• [INSTRUCTIONS FOR THE TASK]: Using the listing below, set down each line from the line containing "assert (x = prior)" through the line containing "(** The relation", both ends included, exactly and with nothing added.

-=-=-

Definition apply_verification (s : ShotState) (action : LineageAction)
    (commitment : Bytes32) (record : VerificationResult) : result ShotState :=
  genome ← ok_or (action_fail action "verification requires an accepted genome")
             (st_accepted_genome s);
  expression ← ok_or (action_fail action "verification names an unknown expression")
                 (st_expressions s !! vs_expression_id record);
  require_genome genome (vs_genome_revision record) (vs_genome_digest record)
    (action_fail action "verification does not bind the accepted genome") ;;
  let graph := organ_values (es_organs expression) in
  expected_graph_digest ← capability_graph_digest graph;
  fail_if (vs_capability_graph_digest record != expected_graph_digest)
    (action_fail action "verification does not bind the exact current Organ graph") ;;
  let gate_names : gset string := list_to_set (vg_name <$> vs_gates record) in
  require_organ_gates action gate_names graph ;;
  ordinal ← ok_or (action_fail action "expression version sequence overflowed")
              (next_ordinal (es_versions expression));
  let expected := derive_version_id (st_shot_id s) (vs_expression_id record) ordinal
                    (vs_genome_digest record) (vs_source_digest record) in
  fail_if (vs_candidate_version_id record != expected)
    (action_fail action
       "verification candidate does not use the next content-bound VersionID") ;;
  Ok (set_verification_results (<[commitment := record]> (st_verification_results s)) s).

(** The version repeats the facts of the verification it stands on. *)
Definition same_facts (verification : VerificationResult) (record : VersionRecord) : bool :=
  (vs_expression_id verification == vr_expression_id record)
  && (vs_candidate_version_id verification == vr_version_id record)
  && (vs_genome_revision verification == vr_genome_revision record)
  && (vs_genome_digest verification == vr_genome_digest record)
  && (vs_source_digest verification == vr_source_digest record)
  && (vs_capability_graph_digest verification == vr_capability_graph_digest record)
  && (vs_known_incompleteness verification == vr_known_incompleteness record).

Definition apply_version (s : ShotState) (action : LineageAction) (record : VersionRecord)
    : result ShotState :=
  verification ← ok_or (action_fail action "accepted version references an unknown verification")
                   (st_verification_results s !! vr_verification_action record);
  fail_if (negb (vs_passed verification))
    (action_fail action "failed verification cannot produce an accepted version") ;;
  fail_if (negb (same_facts verification record))
    (action_fail action "version facts do not exactly match the referenced verification") ;;
  genome ← ok_or (action_fail action "version requires an accepted genome")
             (st_accepted_genome s);
  require_genome genome (vr_genome_revision record) (vr_genome_digest record)
    (action_fail action "version does not bind the accepted genome") ;;
  fail_if (existsb (λ v, vr_version_id v == vr_version_id record)
             (all_versions (st_expressions s)))
    (action_fail action "VersionID already exists") ;;
  expression ← ok_or (action_fail action "version names an unknown expression")
                 (st_expressions s !! vr_expression_id record);
  graph_digest ← capability_graph_digest (organ_values (es_organs expression));
  fail_if (vr_capability_graph_digest record != graph_digest)
    (action_fail action "version does not bind the exact current Organ graph") ;;
  expected_ordinal ← ok_or (action_fail action "expression version sequence overflowed")
                       (next_ordinal (es_versions expression));
  fail_if (vr_ordinal record != expected_ordinal)
    (action_fail action "expression version ordinal is not contiguous") ;;
  Ok (set_expressions (<[vr_expression_id record :=
        {| es_expression := es_expression expression; es_organs := es_organs expression;
           es_versions := es_versions expression ++ [record];
           es_current_version := Some (vr_version_id record) |}]> (st_expressions s)) s).
(* ===== verification/Authority.v ===== *)
(** * What a reduced lineage guarantees

    The reduction of [Reduction] as a step relation over histories,
    the equivalence of [reduce_lineage] and [apply_lineage_actions] with it, and
    the properties of every reachable state, by rule induction: authority,
    genome succession, organ graphs, versions, evolutions, tokens, parents. *)
From S2P Require Import Prelude Text Digest Keys Records Evolution Ontology Lineage Reduction.

Section authority.
Context `{Platform}.

(** ** The step relation *)

(** [reduces history s]: [s] is the state a signed [history] derives, one
    authorized action at a time. *)
Inductive reduces : list SignedLineageAction -> ShotState -> Prop :=
  | reduces_found first s :
      signed_verify first = Ok tt -> found_shot first = Ok s ->
      reduces [first] s
  | reduces_act history s prior signed s' :
      reduces history s -> last history = Some prior -> follows_action prior signed ->
      apply_one s signed = Ok s' ->
      reduces (history ++ [signed]) s'.

(** The state stands right after the action [signed]. *)
Definition stands_after (s : ShotState) (signed : SignedLineageAction) : Prop :=
  action_commitment (sl_action signed) = Ok (st_head s) /\
  state_anchor s = anchor_after signed (st_head s).

Lemma apply_one_Ok s signed s' : apply_one s signed = Ok s' <->
  exists c s1, action_commitment (sl_action signed) = Ok c /\
    la_actor (sl_action signed) = st_controller s /\
    public_key (sl_signature signed) = st_controller_key s /\
    apply_payload s (sl_action signed) c = Ok s1 /\
    s' = set_position (la_sequence (sl_action signed)) c (la_timestamp (sl_action signed)) s1.
Proof.
  unfold apply_one. split.
  - intros Ha. res_inv. naive_solver.
  - intros (c&s1&->&->&->&Hp&->). simpl. rewrite !bool_decide_eq_true_2 by done. simpl.
    by rewrite Hp.
Qed.

Lemma found_shot_Ok first s : found_shot first = Ok s <->
  exists commitment head,
    la_sequence (sl_action first) = 1%Z /\ la_previous (sl_action first) = None /\
    la_payload (sl_action first) = PayloadCommitment commitment /\
    la_actor (sl_action first) = sc_initial_controller commitment /\
    public_key (sl_signature first) = sc_initial_controller_key commitment /\
    la_timestamp (sl_action first) = sc_committed_at commitment /\
    action_commitment (sl_action first) = Ok head /\
    s = initial_state first commitment head.
Proof.
  unfold found_shot. split.
  - intros Hf. res_inv. destruct (la_payload (sl_action first)); try done.
    destruct (la_previous (sl_action first)); [done|]. res_inv. naive_solver.
  - intros (c&h&->&->&->&->&->&->&->&->). simpl.
    by rewrite !bool_decide_eq_true_2 by done.
Qed.

(** Inverts [apply_payload s action c = Ok s1] into one case per payload. *)
Ltac payload_inv Hp :=
  unfold apply_payload in Hp;
  match type of Hp with match ?p with _ => _ end = _ => destruct p as [?|?|?|?|?|?|?|?|?|?|?|?|?|?|?] eqn:Epayload end;
  [done|..];
  unfold apply_intention, apply_genome_proposal, apply_genome_acceptance, apply_expression,
    apply_organ, apply_verification, apply_version, apply_feedback,
    apply_evolutionary_intent, apply_evolution, apply_ownership, apply_token,
    apply_availability, apply_parent in Hp;
  res_inv.

Lemma apply_payload_frame s action c s1 : apply_payload s action c = Ok s1 ->
  st_shot_id s1 = st_shot_id s /\ st_commitment s1 = st_commitment s.
Proof. intros Hp. by payload_inv Hp. Qed.

Lemma found_stands_after first s : found_shot first = Ok s -> stands_after s first.
Proof.
  intros (c&h&Hs&_&_&_&_&_&Hh&->)%found_shot_Ok. split; [done|].
  unfold state_anchor, anchor_after, initial_state. simpl. by rewrite Hs.
Qed.

Lemma apply_stands_after s prior signed s' :
  stands_after s prior -> follows_action prior signed -> apply_one s signed = Ok s' ->
  stands_after s' signed.
Proof.
  intros [_ Ha] (h&Hh&Hf) (c&s1&Hc&_&_&Hp&->)%apply_one_Ok. split; [done|].
  unfold state_anchor, anchor_after in *. simpl.
  destruct (apply_payload_frame _ _ _ _ Hp) as [-> _].
  injection Ha as -> _ _. by rewrite (fo_shot _ _ _ _ _ Hf).
Qed.

Lemma reduces_stands_after history s : reduces history s ->
  exists signed, last history = Some signed /\ stands_after s signed.
Proof.
  induction 1 as [first s Hv Hf|history s prior signed s' Hr (x&Hx&IH) Hl Hfo Ha].
  - exists first. split; [done|]. by apply found_stands_after.
  - exists signed. rewrite last_snoc. split; [done|].
    assert (x = prior) as -> by congruence. by eapply apply_stands_after.
Qed.

Lemma reduces_adjacent history s : reduces history s -> adjacent history.
Proof.
  induction 1 as [first s Hv Hf|history s prior signed s' Hr IH Hl Hfo Ha].
  - intros [|k] ? ? ?; done.
  - apply adjacent_app. split_and!; [done| |].
    + intros [|k] ? ? ?; done.
    + intros a b Ha' [= <-]. congruence.
Qed.

Lemma last_snoc_inv {A} (l : list A) x : last l = Some x -> exists l', l = l' ++ [x].
Proof. destruct l using rev_ind; [done|]. rewrite last_snoc. intros [= ->]. eauto. Qed.

(** Folding [apply_one] over adjacent actions is a run of the step relation. *)
Lemma reduces_fold ys history s s' : reduces history s -> adjacent (history ++ ys) ->
  try_fold apply_one s ys = Ok s' -> reduces (history ++ ys) s'.
Proof.
  revert history s. induction ys as [|y ys IH]; intros history s Hr Hadj Hf.
  { injection Hf as <-. by rewrite app_nil_r. }
  simpl in Hf. apply bind_Ok in Hf as (s1&Hy&Hf).
  rewrite cons_middle, app_assoc in Hadj |- *.
  apply (IH _ s1); [|done|done].
  destruct (reduces_stands_after _ _ Hr) as (prior&Hl&_).
  apply adjacent_app in Hadj as ((_&_&Hadj)%adjacent_app&_&_).
  eapply reduces_act; try done. by apply Hadj.
Qed.

(** The relation is the run of [apply_one] from the founding action. *)
Lemma reduces_run xs s : reduces xs s <->
  exists first rest s0, xs = first :: rest /\ signed_verify first = Ok tt /\
    found_shot first = Ok s0 /\ adjacent xs /\ try_fold apply_one s0 rest = Ok s.
Proof.
  split.
  - intros Hr. pose proof (reduces_adjacent _ _ Hr) as Hadj. revert Hadj.
    induction Hr as [first s Hv Hf|history s prior signed s' Hr IH Hl Hfo Ha]; intros Hadj.
    + by exists first, [], s.
    + destruct IH as (f&rest&s0&->&Hv&Hf&_&Hs); [by eapply reduces_adjacent|].
      exists f, (rest ++ [signed]), s0. rewrite try_fold_app, Hs. simpl. by rewrite Ha.
  - intros (f&rest&s0&->&Hv&Hf&Hadj&Hs). apply (reduces_fold rest [f] s0); try done.
    by apply reduces_found.
Qed.

Lemma found_complete first s : found_shot first = Ok s ->
  complete_from_commitment (sl_action first) None = true.
Proof.
  intros (c&h&Hs&Hp&Hc&_)%found_shot_Ok. unfold complete_from_commitment.
  by rewrite Hs, Hp, Hc.
Qed.

(** Every action of a verified history has a commitment. *)
Lemma last_committed y ys : signed_verify y = Ok tt -> adjacent (y :: ys) ->
  exists l c, last (y :: ys) = Some l /\ action_commitment (sl_action l) = Ok c.
Proof.
  intros Hv Hadj. exists (List.last ys y).
  assert (signed_verify (List.last ys y) = Ok tt) as Hl.
  { revert y Hv Hadj. induction ys as [|z ys IH]; intros y Hv Hadj; [done|].
    apply adjacent_cons in Hadj as [Hz Hadj]. destruct (Hz z eq_refl) as (?&_&[]).
    rewrite list_last_cons. by apply IH. }
  destruct (signed_verify_commitment _ Hl) as (Hc&_). eexists.
  by rewrite last_cons_default.
Qed.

-=-=-

• [WORKED SOLUTION]:
    assert (x = prior) as -> by congruence. by eapply apply_stands_after.
Qed.

Lemma reduces_adjacent history s : reduces history s -> adjacent history.
Proof.
  induction 1 as [first s Hv Hf|history s prior signed s' Hr IH Hl Hfo Ha].
  - intros [|k] ? ? ?; done.
  - apply adjacent_app. split_and!; [done| |].
    + intros [|k] ? ? ?; done.
    + intros a b Ha' [= <-]. congruence.
Qed.

Lemma last_snoc_inv {A} (l : list A) x : last l = Some x -> exists l', l = l' ++ [x].
Proof. destruct l using rev_ind; [done|]. rewrite last_snoc. intros [= ->]. eauto. Qed.

(** Folding [apply_one] over adjacent actions is a run of the step relation. *)
Lemma reduces_fold ys history s s' : reduces history s -> adjacent (history ++ ys) ->
  try_fold apply_one s ys = Ok s' -> reduces (history ++ ys) s'.
Proof.
  revert history s. induction ys as [|y ys IH]; intros history s Hr Hadj Hf.
  { injection Hf as <-. by rewrite app_nil_r. }
  simpl in Hf. apply bind_Ok in Hf as (s1&Hy&Hf).
  rewrite cons_middle, app_assoc in Hadj |- *.
  apply (IH _ s1); [|done|done].
  destruct (reduces_stands_after _ _ Hr) as (prior&Hl&_).
  apply adjacent_app in Hadj as ((_&_&Hadj)%adjacent_app&_&_).
  eapply reduces_act; try done. by apply Hadj.
Qed.

(** The relation is the run of [apply_one] from the founding action. *)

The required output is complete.